# Work instructions
Return the line containing "host_wf x.1 →" and all lines after it exactly; stop at the end of the material.

Segment Open

Lemma close_keeps c body x :
  receiver_inv x.1 → is_i63 (cq_balance body) →
  receiver_inv (post_configurable_channel_close usage_from_json errors_to_json payment_from_json close_error_to_value
    call_mint_swap refresh c body x).2.1.
Proof.
  intros Hinv Hb. unfold post_configurable_channel_close. destruct (host_get_closed_data x.1 c); [done|].
  unfold post_channel_close. rewrite with_state_eq by apply Hinv. case_bool_decide; [done|]. unfold respond. rewrite match_call_snd.
  destruct (payment_from_json (json_print (close_body c body))) as [p|e|] eqn:Hp.
  - eapply (cooperative_keeps call_mint_swap refresh mint_within refresh_within errors_to_json payment_from_json _ p x); try done.
    by destruct (close_payment c body p Hp Hb) as (_ & -> & _).
  - unfold execute_cooperative_close, record_cooperative_close_first_use_funding, mbind, M_bind, on_host, lift. by rewrite Hp.
  - unfold execute_cooperative_close, record_cooperative_close_first_use_funding, mbind, M_bind, on_host, lift. by rewrite Hp.
Qed.
Lemma unilateral_route_keeps c x :
  receiver_inv x.1 →
  receiver_inv (post_configurable_unilateral_close usage_from_json close_error_to_value call_mint_swap refresh c x).2.1.
Proof.
  intros Hinv. unfold post_configurable_unilateral_close. destruct (host_get_closed_data x.1 c); [done|].
  unfold post_unilateral_close. rewrite with_state_eq by apply Hinv. case_bool_decide; [done|]. unfold respond. rewrite match_call_snd.
  exact (unilateral_keeps call_mint_swap refresh mint_within refresh_within c x Hinv).
Qed.

(** Requests to the server: payments and validations of the application, and the management
    routes. *)
Inductive ServerRequest :=
| ToBridge (call : BridgeCall (C:=string))
| ToManagement (route : Route).
Definition router : Route → Handler (ConfigurableHost S * W) :=
  configurable_management_router usage_from_json errors_to_json payment_from_json close_error_to_value call_mint_swap refresh.
Definition serve_request x (r : ServerRequest) : ConfigurableHost S * W :=
  match r with
  | ToBridge call => (serve errors_to_json x.1 call, x.2)
  | ToManagement route => (router route x).2
  end.
Definition request_ok x (r : ServerRequest) : Prop :=
  match r with
  | ToBridge call => call_ok x.1 call
  | ToManagement (RouteClose _ body) => is_i63 (cq_balance body)
  | ToManagement _ => True
  end.
Fixpoint serve_requests x (l : list ServerRequest) : ConfigurableHost S * W :=
  match l with [] => x | r :: l => serve_requests (serve_request x r) l end.
Fixpoint requests_ok x (l : list ServerRequest) : Prop :=
  match l with [] => True | r :: l => request_ok x r ∧ requests_ok (serve_request x r) l end.

Lemma request_keeps x r : receiver_inv x.1 → request_ok x r → receiver_inv (serve_request x r).1.
Proof.
  intros Hinv Hok. destruct r as [call|[|body|c|c body|c]]; cbn [serve_request router configurable_management_router fst].
  - by apply serve_inv.
  - done.
  - unfold on_host_handler. pose proof (register_keeps body x.1 Hinv) as Hr.
    by destruct (post_channel_register _ _ _ body x.1).
  - unfold on_host_handler. pose proof (status_reads c x.1 (ri_wf _ Hinv)) as Hs.
    destruct (get_configurable_status_handler _ c x.1). by eapply receiver_inv_same.
  - by apply close_keeps.
  - by apply unilateral_route_keeps.
Qed.

(** C1: the receiver stays covered whatever requests its server gets. From a host without
    channels, after any sequence of payments, registrations, status queries, cooperative and
    unilateral closes, honest or not, with a mint and network that may answer anything, every
    open channel has a stored payment that its sender signed, within its capacity, that covers
    everything the channel has used. *)
Theorem server_keeps_receiver_covered x (l : list ServerRequest) :
  host_wf x.1 → (∀ c, hview x.1 c = no_channel) → requests_ok x l →
  let x' := serve_requests x l in
  ∀ c, v_state (hview x'.1 c) = Some Open →
  ∃ f p capacity,
    v_funding (hview x'.1 c) = Some f ∧ v_payment (hview x'.1 c) = Some p ∧
    authorized f (pp_balance p) (pp_signature p) ∧
    stored_capacity (params_json f) = Ok capacity ∧
    due x'.1 c None <= pp_balance p <= capacity.
Proof.
  intros Hwf Hv Hok x' c. apply receiver_inv_open. subst x'.
  assert (receiver_inv x.1) as Hi by (by apply receiver_inv_init). clear Hwf Hv.
  revert x Hok Hi. induction l as [|r l IH]; intros x Hok Hi; [done|].
  destruct Hok as [Hok Hl]. cbn [serve_requests]. apply IH; [done|]. by apply request_keeps.
Qed.
End routes.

Segment Closed

# Output for this task
  host_wf x.1 → (∀ c, hview x.1 c = no_channel) → requests_ok x l →
  let x' := serve_requests x l in
  ∀ c, v_state (hview x'.1 c) = Some Open →
  ∃ f p capacity,
    v_funding (hview x'.1 c) = Some f ∧ v_payment (hview x'.1 c) = Some p ∧
    authorized f (pp_balance p) (pp_signature p) ∧
    stored_capacity (params_json f) = Ok capacity ∧
    due x'.1 c None <= pp_balance p <= capacity.
Proof.
  intros Hwf Hv Hok x' c. apply receiver_inv_open. subst x'.
  assert (receiver_inv x.1) as Hi by (by apply receiver_inv_init). clear Hwf Hv.
  revert x Hok Hi. induction l as [|r l IH]; intros x Hok Hi; [done|].
  destruct Hok as [Hok Hl]. cbn [serve_requests]. apply IH; [done|]. by apply request_keeps.
Qed.
End routes.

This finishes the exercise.